Modern Mysteries
Female vampire found with sickle across her neck to stop her rising from the dead
By
T.K. RandallSeptember 5, 2022 ·
8 comments
Vampires were once taken very seriously. Image Credit: CC BY-SA 3.0 Musicalvienna
The 17th-Century burial was recently unearthed by archaeologists at a cemetery in Poland.
Vampires may be the stuff of fiction in today's world, but in centuries past, the threat of these undead night-dwelling horrors feasting upon the living was taken quite seriously.
In 17th-Century Poland, for example, such fears were so widespread that special measures were taken when interring the deceased to stop them rising from their graves.
This particular burial, which was unearthed by an excavation team headed up by Professor Dariusz Polinski from Nicholas Copernicus University, saw the body of a woman interred with a sickle placed across her neck to ensure a swift dismemberment if she had ever come back to life.

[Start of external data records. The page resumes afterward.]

(** Equations between runs. *)
Lemma bind_assoc {S A B C} (m : M S A) (f : A → M S B) (g : B → M S C) st :
  ((m ≫= f) ≫= g) st = (m ≫= λ a, f a ≫= g) st.
Proof. unfold mbind, M_bind. by destruct (m st) as [[]| | |]. Qed.
Lemma bind_step {S A B} (m : M S A) (f : A → M S B) a st st' : m st = Returns (a, st') → (m ≫= f) st = f a st'.
Proof. intros E. unfold mbind, M_bind. by rewrite E. Qed.
(** What the rest ends with, after a part that returns; and a part that panics. *)
Lemma bind_wp {S A B} (m : M S A) (f : A → M S B) s o : wp m (λ a s', f a s' = o) s → (m ≫= f) s = o.
Proof. unfold wp, mbind, M_bind. by destruct (m s) as [[]| | |]. Qed.
Lemma bind_panics {S A B} (m : M S A) (f : A → M S B) s : m s = Panics → (m ≫= f) s = Panics.
Proof. unfold mbind, M_bind. by intros ->. Qed.
Lemma wp_eq {S A} (m m' : M S A) Q s s' : m s = m' s' → wp m' Q s' → wp m Q s.
Proof. unfold wp. by intros ->. Qed.
Lemma bind_returns {S A B} (m : M S A) (f : A → M S B) s r :
  (m ≫= f) s = Returns r → ∃ a s1, m s = Returns (a, s1) ∧ f a s1 = Returns r.
Proof. unfold mbind, M_bind. destruct (m s) as [[a s1]| | |]; [by eauto|done..]. Qed.
Lemma bind_ext {S A B} (m m' : M S A) (f f' : A → M S B) st :
  m st = m' st → (∀ a st, f a st = f' a st) → (m ≫= f) st = (m' ≫= f') st.
Proof. intros E Ef. unfold mbind, M_bind. rewrite E. by destruct (m' st) as [[]| | |]. Qed.
Lemma for_each_app {S A} (f : A → M S ()) l1 l2 st :
  for_each f (l1 ++ l2) st = (for_each f l1;; for_each f l2) st.
Proof.
  revert st. induction l1 as [|a l1 IH]; intros st; [done|]. cbn [app for_each foldr]. rewrite bind_assoc.
  apply bind_ext; [done|]. intros [] st'. apply IH.
Qed.

(** Loops, by an invariant indexed by the iterations done. *)
Lemma wp_for_each {S A} (f : A → M S ()) (I : nat → S → Prop) l Q s :
  I O s → (∀ k a s, l !! k = Some a → I k s → wp (f a) (λ _ s', I (Datatypes.S k) s') s) →
  (∀ s, I (length l) s → Q () s) → wp (for_each f l) Q s.
Proof.
  revert I s. induction l as [|a l IH]; intros I s H0 Hstep HQ; cbn [for_each foldr].
  - apply HQ, H0.
  - rewrite wp_bind. eapply wp_mono; [by apply (Hstep O)|]. intros u s' Hs'. cbn beta in Hs'.
    apply (IH (λ k, I (Datatypes.S k))); [exact Hs'| |exact HQ]. intros k a' s1 Hl. by apply Hstep.
Qed.
Lemma wp_for_each_seqZ {S} (f : Z → M S ()) (I : Z → S → Prop) lo n Q s :
  (0 ≤ n)%Z → I lo s → (∀ k s, (lo ≤ k < lo + n)%Z → I k s → wp (f k) (λ _ s', I (k + 1)%Z s') s) →
  (∀ s, I (lo + n)%Z s → Q () s) → wp (for_each f (seqZ lo n)) Q s.
Proof.
  intros Hn H0 Hstep HQ. apply (wp_for_each f (λ k, I (lo + Z.of_nat k)%Z)).
  - by rewrite Z.add_0_r.
  - intros k a s1 Hl HI. apply lookup_seqZ in Hl as [-> Hk]. rewrite Nat2Z.inj_succ.
    replace (lo + Z.succ (Z.of_nat k))%Z with (lo + Z.of_nat k + 1)%Z by lia. apply Hstep; [lia|done].
  - intros s1. rewrite length_seqZ, Z2Nat.id by done. apply HQ.
Qed.

(** The calculus is used by rewriting with the rules above. *)
Ltac wp_simpl :=
  repeat first
    [ rewrite wp_bind | rewrite wp_ret | rewrite wp_get | rewrite wp_gets
    | rewrite wp_modify | rewrite wp_rassert | rewrite wp_zoom ].

(** ** Machine integers *)
Open Scope Z_scope.

(** The kernel is built with cargo's dev profile (justfile, [_compile-kernel]):
    an arithmetic result that does not fit its type panics.  [chk w x] is the
    value of an unsigned [w]-bit expression whose mathematical value is [x]. *)
Definition fits (w x : Z) : bool := (0 <=? x) && (x <? 2 ^ w).
Definition chk {S} (w x : Z) : M S Z := if fits w x then mret x else panic.
(** [e as uN]: truncation. *)
Definition trunc (w x : Z) : Z := x mod 2 ^ w.
(** [!x] at width [w]. *)
Definition unot (w x : Z) : Z := Z.lxor x (Z.ones w).
(** [x.leading_zeros()], [x.leading_ones()] at width [w]. *)
Definition leading_zeros (w x : Z) : Z := if x =? 0 then w else w - 1 - Z.log2 x.
Definition leading_ones (w x : Z) : Z := leading_zeros w (unot w x).
(** [a.next_multiple_of(b)]. *)
Definition next_multiple_of (a b : Z) : Z := (a + b - 1) / b * b.

Lemma fits_spec w x : fits w x = true ↔ 0 ≤ x < 2 ^ w.
Proof. unfold fits. rewrite andb_true_iff, Z.leb_le, Z.ltb_lt. lia. Qed.
Lemma wp_chk {S} w x (Q : Z → S → Prop) s : wp (chk w x) Q s ↔ 0 ≤ x < 2 ^ w ∧ Q x s.
Proof.
  unfold chk. destruct (fits w x) eqn:E.
  - apply fits_spec in E. rewrite wp_ret. tauto.
  - rewrite wp_panic. split; [done|]. intros [H _]. apply fits_spec in H. congruence.
Qed.

Lemma bind_chk {S A} w x (f : Z → M S A) s : 0 ≤ x < 2 ^ w → (chk w x ≫= f) s = f x s.
Proof. intros Hx%fits_spec. unfold chk. by rewrite Hx. Qed.

(** The accessors a [bitfield!] declaration gives: a one-bit field and a field
    of bits [lsb..msb]; a write keeps the other bits. *)
Definition get_bits (x msb lsb : Z) : Z := Z.land (Z.shiftr x lsb) (Z.ones (msb - lsb + 1)).
Definition set_bit (x i : Z) (b : bool) : Z := if b then Z.setbit x i else Z.clearbit x i.
Definition set_bits (x msb lsb v : Z) : Z :=
  Z.lor (Z.ldiff x (Z.shiftl (Z.ones (msb - lsb + 1)) lsb))
        (Z.shiftl (Z.land v (Z.ones (msb - lsb + 1))) lsb).

(** Facts about bytes by enumeration. *)
Lemma byte_forall (f : Z → bool) :
  forallb f (seqZ 0 256) = true → ∀ b, 0 ≤ b < 256 → f b = true.
Proof.
  intros Hf b Hb. rewrite forallb_forall in Hf. apply Hf.
  apply list_elem_of_In, elem_of_seqZ. lia.
Qed.
Lemma byte_bit_forall (f : Z → Z → bool) :
  forallb (λ b, forallb (f b) (seqZ 0 8)) (seqZ 0 256) = true →
  ∀ b i, 0 ≤ b < 256 → 0 ≤ i < 8 → f b i = true.
Proof.
  intros Hf b i Hb Hi. pose proof (byte_forall _ Hf b Hb) as Hb'. cbv beta in Hb'.
  rewrite forallb_forall in Hb'. apply Hb'. apply list_elem_of_In, elem_of_seqZ. lia.
Qed.

(** ** Physical memory *)

(** Byte-addressed memory; a stored byte is read modulo 256. *)
Abbreviation memory := (Z → Z).
Definition read_byte (m : memory) (a : Z) : Z := m a mod 256.
Fixpoint read_le (m : memory) (a : Z) (n : nat) : Z :=
  match n with
  | O => 0
  | S n => read_byte m a + 256 * read_le m (a + 1) n
  end.
Definition write_le (m : memory) (a : Z) (n : nat) (v : Z) : memory := λ x,
  if (a <=? x) && (x <? a + Z.of_nat n) then (v / 256 ^ (x - a)) mod 256 else m x.
(** [fill(v)] of the [n] bytes at [a]. *)
Definition fill (m : memory) (a n v : Z) : memory := λ x,
  if (a <=? x) && (x <? a + n) then v else m x.
(** [copy_from_slice] of [bytes] to address [a]. *)
Definition write_bytes (m : memory) (a : Z) (bytes : list Z) : memory := λ x,
  if (a <=? x) && (x <? a + Z.of_nat (length bytes)) then default 0 (bytes !! Z.to_nat (x - a)) else m x.
Definition read64 (m : memory) (a : Z) : Z := read_le m a 8.
Definition write64 (m : memory) (a v : Z) : memory := write_le m a 8 v.

Lemma read_le_bound m a n : 0 ≤ read_le m a n < 256 ^ Z.of_nat n.
Proof.
  revert a. induction n as [|n IH]; intros a; cbn [read_le]; [lia|].
  rewrite Nat2Z.inj_succ, Z.pow_succ_r by lia.
  specialize (IH (a + 1)). unfold read_byte.
  pose proof (Z.mod_pos_bound (m a) 256). lia.
Qed.
Lemma read_le_eq m a n v :
  (∀ i, 0 ≤ i < Z.of_nat n → m (a + i) = (v / 256 ^ i) mod 256) →
  read_le m a n = v mod 256 ^ Z.of_nat n.
Proof.
  revert a v. induction n as [|n IH]; intros a v H; cbn [read_le].
  { by rewrite Z.mod_1_r. }
  rewrite Nat2Z.inj_succ, Z.pow_succ_r by lia.
  rewrite Z.rem_mul_r by lia. f_equal.
  - unfold read_byte. specialize (H 0 ltac:(lia)).
    rewrite Z.add_0_r, Z.pow_0_r, Z.div_1_r in H. rewrite H. by rewrite Z.mod_mod by lia.
  - f_equal. apply IH. intros i Hi. rewrite <-Z.add_assoc, H by lia.
    rewrite Z.pow_add_r, Z.pow_1_r, Z.div_div by lia. done.
Qed.
Lemma read_le_ext m m' a n :
  (∀ x, a ≤ x < a + Z.of_nat n → m x = m' x) → read_le m a n = read_le m' a n.
Proof.
  revert a. induction n as [|n IH]; intros a H; cbn [read_le]; [done|].
  unfold read_byte. rewrite (H a) by lia. rewrite (IH (a + 1)); [done|].
  intros x Hx. apply H. lia.
Qed.
Lemma read64_bound m a : 0 ≤ read64 m a < 2 ^ 64.
Proof. apply (read_le_bound m a 8). Qed.
Lemma read64_write64_eq m a v : 0 ≤ v < 2 ^ 64 → read64 (write64 m a v) a = v.
Proof.
  intros Hv. unfold read64. rewrite (read_le_eq _ _ 8 v).
  - by apply Z.mod_small.
  - intros i Hi. unfold write64, write_le.
    destruct (Z.leb_spec a (a + i)), (Z.ltb_spec (a + i) (a + Z.of_nat 8)); try lia.
    cbn [andb]. do 2 f_equal. f_equal. lia.
Qed.
Lemma read64_write64_ne m a b v : a + 8 ≤ b ∨ b + 8 ≤ a → read64 (write64 m a v) b = read64 m b.
Proof.
  intros H. apply read_le_ext. intros x Hx. unfold write64, write_le.
  destruct (Z.leb_spec a x), (Z.ltb_spec x (a + Z.of_nat 8)); cbn [andb]; try done. lia.
Qed.
Lemma read64_fill_in m a n b : a ≤ b → b + 8 ≤ a + n → read64 (fill m a n 0) b = 0.
Proof.
  intros H1 H2. unfold read64. rewrite (read_le_eq _ _ 8 0); [done|].
  intros i Hi. unfold fill. destruct (Z.leb_spec a (b + i)), (Z.ltb_spec (b + i) (a + n)); try lia.
  cbn [andb]. by rewrite Z.div_0_l by lia.
Qed.
Lemma read64_fill_out m a n v b : b + 8 ≤ a ∨ a + n ≤ b → read64 (fill m a n v) b = read64 m b.
Proof.
  intros H. apply read_le_ext. intros x Hx. unfold fill.
  destruct (Z.leb_spec a x), (Z.ltb_spec x (a + n)); cbn [andb]; try done. lia.
Qed.

(** A number as [n] bytes, the lowest first. *)
Fixpoint le_bytes (n : nat) (v : Z) : list Z :=
  match n with O => [] | Datatypes.S n => v mod 256 :: le_bytes n (v / 256) end.
Lemma length_le_bytes n v : length (le_bytes n v) = n.
Proof. revert v. induction n as [|n IH]; intros v; [done|]. cbn. by rewrite IH. Qed.
Definition le_value (bytes : list Z) : Z := foldr (λ b acc, b + 256 * acc) 0 bytes.
Lemma le_value_bytes n v : le_value (le_bytes n v) = v mod 256 ^ Z.of_nat n.
Proof.
  revert v. induction n as [|n IH]; intros v; [by rewrite Z.mod_1_r|]. cbn [le_bytes]. unfold le_value in *. cbn [foldr].
  rewrite IH, Nat2Z.inj_succ, Z.pow_succ_r by lia. rewrite Z.rem_mul_r by (try apply Z.pow_nonzero; lia). lia.
Qed.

"The sickle was not laid flat but placed on the neck in such a way that if the deceased had tried to get up most likely the head would have been cut off or injured," Polinski told the
New York Post.The body had also been shackled to the grave by way of a padlock around her big toe.
These methods differed slightly from the more traditional 'stake through the heart' approach.
"Other ways to protect against the return of the dead include cutting off the head or legs, placing the deceased face down to bite into the ground, burning them, and smashing them with a stone," said Polinski.